Projects
English / Deutsch

2012–ongoing

Open Call & ArtWiki

Digital venue

In November 2010 curator Artur Żmijewski announced a call to artists from all over the world, asking them to send in artistic material as part of the research of the 7th Berlin Biennale. In addition to the standard information usually requested in such a call (documentation of art works and projects, CVs, etc.), it included the following addition, which generated attention in and of itself:

As the research also focuses on the question of whether artists consider themselves to be political, please inform us about your political inclination (e.g. rightist, leftist, liberal, nationalist, anarchist, feminist, masculinist, or whatever you may identify yourself with) or whether you are interested in politics at all.

The call was published in various languages. The Berlin Biennale ultimately received over 5,000 submissions in reaction to the Open Call.
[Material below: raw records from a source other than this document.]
Lemma withoutSummaries_round (p : DamagePayload) (tail : list Line) :
  withoutSummaries false ((roundLines p ++ [LBlank; LBlank]) ++ tail)
  = (roundLines p ++ [LBlank; LBlank]) ++ withoutSummaries false tail.
Proof.
  unfold roundLines.
  destruct (buildRoundPerSourceLines p) as [|l lines]; [reflexivity|].
  cbn [app withoutSummaries map]. do 3 f_equal.
  induction lines as [|x lines IH]; [reflexivity|].
  cbn [app withoutSummaries map]. now rewrite IH.
Qed.

Lemma withoutSummaries_entry (e : LogEntry) (st : State) (tail : list Line) :
  withoutSummaries false (snd (processEntry e st) ++ tail)
  = wholeLogLines e ++ withoutSummaries false tail.
Proof.
  destruct e as [ts message|ts [p|]]; [| |reflexivity].
  - cbn. now destruct message.
  - rewrite PlaybackFacts.processEntry_round.
    destruct (gapReached st ts && fightOpen st); cbn [snd wholeLogLines].
    + rewrite <- app_assoc, withoutSummaries_summary.
      apply withoutSummaries_round.
    + apply withoutSummaries_round.
Qed.

Lemma withoutSummaries_processAll (entries : list LogEntry) :
  forall (st : State) (tail : list Line),
    withoutSummaries false (snd (processAll entries st) ++ tail)
    = showWholeLog entries ++ withoutSummaries false tail.
Proof.
  unfold showWholeLog.
  induction entries as [|e entries IH]; intros st tail; [reflexivity|].
  cbn [processAll flat_map].
  destruct (processEntry e st) as [st1 out1] eqn:E1.
  destruct (processAll entries st1) as [st2 out2] eqn:E2.
  cbn [snd]. rewrite <- !app_assoc.
  change out1 with (snd (st1, out1)). rewrite <- E1.
  rewrite withoutSummaries_entry. f_equal.
  change out2 with (snd (st2, out2)). rewrite <- E2. apply IH.
Qed.

Lemma withoutSummaries_afterLoop (entries : list LogEntry) (cutoff : Q)
    (endIdx : nat) (st : State) (tail : list Line) :
  withoutSummaries false (snd (afterLoop entries cutoff endIdx st) ++ tail)
  = withoutSummaries false tail.
Proof.
  unfold afterLoop.
  destruct (timerFlush cutoff st) as [st1 out1] eqn:E1.
  destruct (finalFlush entries endIdx st1) as [st2 out2] eqn:E2.
  cbn [snd]. rewrite <- app_assoc.
  assert (H1 : forall t, withoutSummaries false (out1 ++ t)
                         = withoutSummaries false t).
  { intros t. revert E1. unfold timerFlush.
    destruct (nextFlushDeadline st) as [d|];
      [destruct (Qle_bool (inject_Z d) cutoff
                 && negb (fightFlushedByTimer st) && fightOpen st)|];
      intros E; inversion E; subst; try reflexivity.
    change (snd (flushFightSummary st)) with (snd (flushFightSummary st)).
    replace out1 with (snd (flushFightSummary st)) by (now rewrite E).
    apply withoutSummaries_flush. }
  assert (H2 : forall t, withoutSummaries false (out2 ++ t)
                         = withoutSummaries false t).
  { intros t. revert E2. unfold finalFlush.
    destruct (Nat.eqb endIdx (List.length entries));
      [destruct (negb (flushedFinal st1));
       [destruct (fightOpen st1)|]|];
      try (intros E; inversion E; subst; reflexivity).
    destruct (flushFightSummary st1) as [s o] eqn:Ef.
    intros E; inversion E; subst.
    change out2 with (snd (s, out2)). rewrite <- Ef.
    apply withoutSummaries_flush. }
  now rewrite H1, H2.
Qed.

(** What one run of the effect writes, and where it leaves the cursor. *)
Lemma playbackEffect_lines (first : LogEntry) (rest : list LogEntry)
    (time : Q) (st : State) (tail : list Line) :
  let entries := first :: rest in
  withoutSummaries false (snd (playbackEffect entries time st) ++ tail)
  = showWholeLog (slice entries (lastIndex st) (endAt entries time))
    ++ withoutSummaries false tail
  /\ lastIndex (fst (playbackEffect entries time st)) = endAt entries time.
Proof.
  intros entries. unfold endAt.
  set (cutoff := cutoffOf entries time).
  set (endIdx := visibleEnd entries cutoff).
  assert (Hle : (endIdx <= List.length entries)%nat)
    by apply PlaybackFacts.visibleEnd_le.
  unfold playbackEffect. fold entries. cbv zeta. fold cutoff endIdx.
  change (match entries with
          | [] => (st, [])
          | _ :: _ =>
              let '(st1, out1) := emitNew entries endIdx st in
              let '(st2, out2) := afterLoop entries cutoff endIdx st1 in
              (st2, out1 ++ out2)
          end)
    with (let '(st1, out1) := emitNew entries endIdx st in
          let '(st2, out2) := afterLoop entries cutoff endIdx st1 in
          (st2, out1 ++ out2)).
  rewrite (PlaybackFacts.emitNew_processAll entries endIdx st Hle).
  set (crossed := slice entries (lastIndex st) endIdx).
  set (shown := setLastIndex (fst (processAll crossed st)) endIdx).
  destruct (afterLoop entries cutoff endIdx shown) as [st2 out2] eqn:Ea.
  cbn [fst snd]. split.
  - rewrite <- app_assoc, withoutSummaries_processAll. f_equal.
    change out2 with (snd (st2, out2)). rewrite <- Ea.
    apply withoutSummaries_afterLoop.
  - assert (Hl : lastIndex (fst (afterLoop entries cutoff endIdx shown))
                 = lastIndex shown).
    { unfold afterLoop, timerFlush, finalFlush, flushFightSummary.
      destruct (nextFlushDeadline shown) as [d|];
        [destruct (Qle_bool (inject_Z d) cutoff
                   && negb (fightFlushedByTimer shown) && fightOpen shown);
         [destruct (fightEmpty shown)|]|];
        cbn [fst snd lastIndex flushedFinal];
        destruct (Nat.eqb endIdx (List.length entries));
        try reflexivity;
        match goal with
        | |- context [negb ?b] => destruct b
        end; cbn [negb]; try reflexivity;
        match goal with
        | |- context [fightOpen ?s] => destruct (fightOpen s)
        end; try reflexivity;
        match goal with
        | |- context [fightEmpty ?s] => destruct (fightEmpty s)
        end; reflexivity. }
    rewrite Ea in Hl. exact Hl.
Qed.

(** ** Time that moves forward *)

Lemma visibleEnd_mono (entries : list LogEntry) (c1 c2 : Q) :
  c1 <= c2 -> (visibleEnd entries c1 <= visibleEnd entries c2)%nat.
Proof.
  intros Hc. induction entries as [|e entries IH]; [apply le_n|].
  cbn [visibleEnd].
  destruct (Qltb c2 (inject_Z (getTime e))) eqn:E2.
  - apply PlaybackFacts.Qltb_true in E2.
    assert (E1 : Qltb c1 (inject_Z (getTime e)) = true).
    { apply PlaybackFacts.Qltb_true. eapply Qle_lt_trans; eassumption. }
    rewrite E1. apply le_n.
  - destruct (Qltb c1 (inject_Z (getTime e))); lia.
Qed.

Lemma cutoffOf_mono (entries : list LogEntry) (t1 t2 : Q) :
  t1 <= t2 -> cutoffOf entries t1 <= cutoffOf entries t2.
Proof.
  intros Ht. destruct entries as [|first rest]; cbn [cutoffOf].
  - apply Qle_refl.
  - apply Qplus_le_r. apply Qmult_le_compat_r; [exact Ht | discriminate].
Qed.

Lemma endAt_mono (entries : list LogEntry) (t1 t2 : Q) :
  t1 <= t2 -> (endAt entries t1 <= endAt entries t2)%nat.
Proof.
  intros Ht. unfold endAt. apply visibleEnd_mono. now apply cutoffOf_mono.
Qed.

Lemma firstn_then_firstn {X} (n m : nat) : forall l : list X,
  firstn n l ++ firstn m (skipn n l) = firstn (n + m) l.
Proof.
  induction n as [|n IH]; intros l; [reflexivity|].
  destruct l as [|x l]; cbn [firstn skipn Nat.add app].
  - now rewrite firstn_nil.
  - now rewrite IH.
Qed.

Lemma slice_app (entries : list LogEntry) (a b c : nat) :
  (a <= b)%nat -> (b <= c)%nat ->
  slice entries a b ++ slice entries b c = slice entries a c.
Proof.
  intros Hab Hbc. unfold slice.
  replace (skipn b entries) with (skipn (b - a) (skipn a entries))
    by (rewrite skipn_skipn; f_equal; lia).
  rewrite firstn_then_firstn. f_equal. lia.
Qed.

Lemma showWholeLog_app (l1 l2 : list LogEntry) :
  showWholeLog (l1 ++ l2) = showWholeLog l1 ++ showWholeLog l2.
Proof. apply flat_map_app. Qed.

Lemma last_In {X} (l : list X) : forall d : X,
  last l d = d \/ In (last l d) l.
Proof.
  induction l as [|x l IH]; intros d; [now left|].
  right. destruct l as [|y l]; [now left|].
  change (last (x :: y :: l) d) with (last (y :: l) d). right.
  destruct (IH d) as [H|H]; [|exact H].
  clear - l. revert y. induction l as [|z l IHl]; intros y; [now left|].
  right. apply IHl.
Qed.

Lemma sorted_le_last (a : Q) (l : list Q) :
  StronglySorted Qle (a :: l) -> a <= last l a.
Proof.
  intros Hs. inversion Hs as [|? ? _ Hall]; subst.
  destruct (last_In l a) as [H|H].
  - rewrite H. apply Qle_refl.
  - rewrite Forall_forall in Hall. now apply Hall.
Qed.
In response, we invited all those who sent materials to become artists of the digital venue of the Berlin Biennale. Together with Berlin-based media activist and writer Pit Schultz we developed ArtWiki, a digital art library based on the model of Wikipedia, which is a sustainable project that will continue into the future. It aims to present artists as political and social entities, to lay open the artistic resources of our society and abandon the typical curatorial stance of a politics of selection and exclusivity. Furthermore, art representation on the Internet has been strongly dominated and positioned by market speculation and financial interests, and artists are often hesitant to upload their work for fear of it being misappropriated or even stolen. ArtWiki is the tool through which we want to extend the Biennale exhibition and create an open, not-for-profit platform for information exchange for artists, their activities, and their political standpoints, to show today’s spectrum of artistic attitudes. ArtWiki is also a form of social contract, which is about free exchange of information and trust—something very unusual in times when the art system is based on fully controlled access to art works, images, and even ideas.

by Joanna Warsza

The wiki created as part of the project is no longer available online.